The matrix \(\widehat{\Sigma}\) thus obtained is symmetric with real coefficients and therefore diagonalizable. It admits a spectral decomposition of the form \[\widehat{\Sigma} = \widehat{A} \widehat{\Lambda} \widehat{A}^{\top},\] where \(\widehat{A}\) is an orthogonal matrix whose columns are the estimators of the eigenvectors of \(\Sigma\) and \(\widehat{\Lambda}\) is a diagonal matrix containing the estimators of the eigenvalues of \(\Sigma\), assumed to be ordered in descending order.
The principal components are obtained by projecting the observations \(X_i\) onto the basis of eigenvectors: \[Y_i = \widehat{A}^{\top} X_i.\]
Some remarks
Choosing the number of components
A key issue in PCA is choosing how many principal components to retain. Retaining too many does not reduce the dimension, and retaining too few can result in the loss of relevant information. Here are the main rules of thumb used:
80% rule: Retain the minimum number of components necessary to explain at least 80% of the total variance.

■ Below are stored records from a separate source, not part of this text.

(** Causal iQ - Space Coast Tourism (no publisher data, geography only) *)
Definition adv_7389 : AdvData :=
  {| summary :=
       {| totalImpressions := of_Z 147142878; totalVisits := of_Z 5702339;
          overallVisitRate := Fin 0.03875; liftVsControl := Fin 45.6 |};
     campaigns := Some [];
     publishers := Some [];
     contexts := None;
     zipCodes := Some [
       zip_row "10123" "NEW YORK" 0 2831300 115624;
       zip_row "30302" "ATLANTA" 28077 1267043 97007;
       zip_row "33102" "MIAMI - FT. LAUDERDALE" 0 1229889 187226;
       zip_row "32811" "ORLANDO - DAYTONA BCH" 41246 1168239 534750;
       zip_row "32802" "ORLANDO - DAYTONA BCH" 12174 1145481 245380;
       zip_row "20149" "WASHINGTON, DC" 48110 1060622 36507;
       zip_row "60666" "CHICAGO" 9926 1047066 29447;
       zip_row "20068" "WASHINGTON, DC" 2207 885056 13407;
       zip_row "19099" "PHILADELPHIA" 13603 825804 16361;
       zip_row "33606" "TAMPA - ST. PETE" 19466 630796 78338;
       zip_row "34758" "ORLANDO - DAYTONA BCH" 41094 447993 195119;
       zip_row "32920" "ORLANDO - DAYTONA BCH" 10181 422592 178407 ];
     dmaZipCounts := Some (counts [
       ("ORLANDO - DAYTONA BCH", 145%Z); ("MIAMI - FT. LAUDERDALE", 89%Z);
       ("NEW YORK", 67%Z); ("TAMPA - ST. PETE", 54%Z); ("ATLANTA", 48%Z) ]);
     trafficSources := None;
     noPublisherData := Some true |}.

(** ViacomCBS - Lean RX (web visits).  The entry has [postalCodes] in
    place of [zipCodes]; [analyzeData] does not read them. *)
Definition adv_40514 : AdvData :=
  {| summary :=
       {| totalImpressions := of_Z 1432999; totalVisits := of_Z 23896;
          overallVisitRate := Fin 0.01667; liftVsControl := Fin 23.4 |};
     campaigns := Some [];
     publishers := None;
     contexts := Some [
       rated "g1080220" 321745 4790 0.0149;
       rated "g1080212" 100890 4421 0.0438;
       rated "g1094458" 86721 260 0.0030;
       rated "g1080222" 79873 859 0.0108;
       rated "g965628" 72559 1308 0.0180;
       rated "g1080218" 66201 173 0.0026;
       rated "g1080210" 59723 1111 0.0186;
       rated "g1080211" 31280 1474 0.0471 ];
     zipCodes := None;
     dmaZipCounts := None;
     trafficSources := Some [
       rated "Telly" 2229 89 0.0399;
       rated "Paramount+" 7960 311 0.0391;
       rated "Google/DV360" 46253 1713 0.0370;
       rated "Amazon" 16608 609 0.0367;
       rated "Pluto TV" 53121 1860 0.0350 ];
     noPublisherData := None |}.

Definition advertiserData : gmap string AdvData :=
  list_to_map [("45143", adv_45143); ("7389", adv_7389); ("40514", adv_40514)].

End Store.

(** ** The scoring functions over binary64

    The same code with the arithmetic of the machine: every operation
    rounds to the nearest binary64 number.  [Math.round] is computed from
    the exact value of its argument. *)

Module Binary64.
Import JS Optimizer.
#[local] Open Scope float_scope.

(** The binary64 number of an integer below 2^63 in magnitude (exact below
    2^53). *)
Definition of_Z (z : Z) : float :=
  match z with
  | Z0 => 0
  | Zpos _ => of_uint63 (Uint63.of_Z z)
  | Zneg p => - of_uint63 (Uint63.of_Z (Zpos p))
  end.

(** The binary64 number nearest to a rational whose numerator and
    denominator are below 2^53: what a decimal literal of the source
    denotes. *)
Definition of_Q (q : Q) : float := of_Z (Qnum q) / of_Z (Zpos (Qden q)).

Definition of_num (x : num) : float :=
  match x with
  | Fin q => of_Q q
  | PosInf => infinity
  | NegInf => neg_infinity
  | JS.NaN => nan
  end.

(** The exact value of a binary64 number. *)
Definition value (x : float) : num :=
  match Prim2SF x with
  | S754_zero _ => Fin 0
  | S754_finite s m e =>
      let v := (inject_Z (Zpos m) * Qpower 2 e)%Q in
      Fin (if s then Qopp v else v)
  | S754_infinity s => if s then NegInf else PosInf
  | S754_nan => JS.NaN
  end.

This threshold is arbitrary, but it often provides a good intuition.
Kaiser’s rule: If PCA is performed using the correlation matrix, then the average eigenvalue is 1. It is recommended to keep only those components with an eigenvalue greater than the average eigenvalue, i.e., \(1\).
Joliffe’s rule: A stricter variant of Kaiser’s rule, which suggests keeping components with an eigenvalue greater than \(0.7\) for PCA performed using the correlation matrix.
Cattell’s rule (or elbow rule): Plot the eigenvalues \(\lambda_k\) as a function of their rank \(k\) and look for a breakpoint in the decline. Beyond this point, additional components explain little additional variance.
These rules are decision-making tools, but the choice of the number of components also depends on the context, the objectives of the analysis, and ease of interpretation.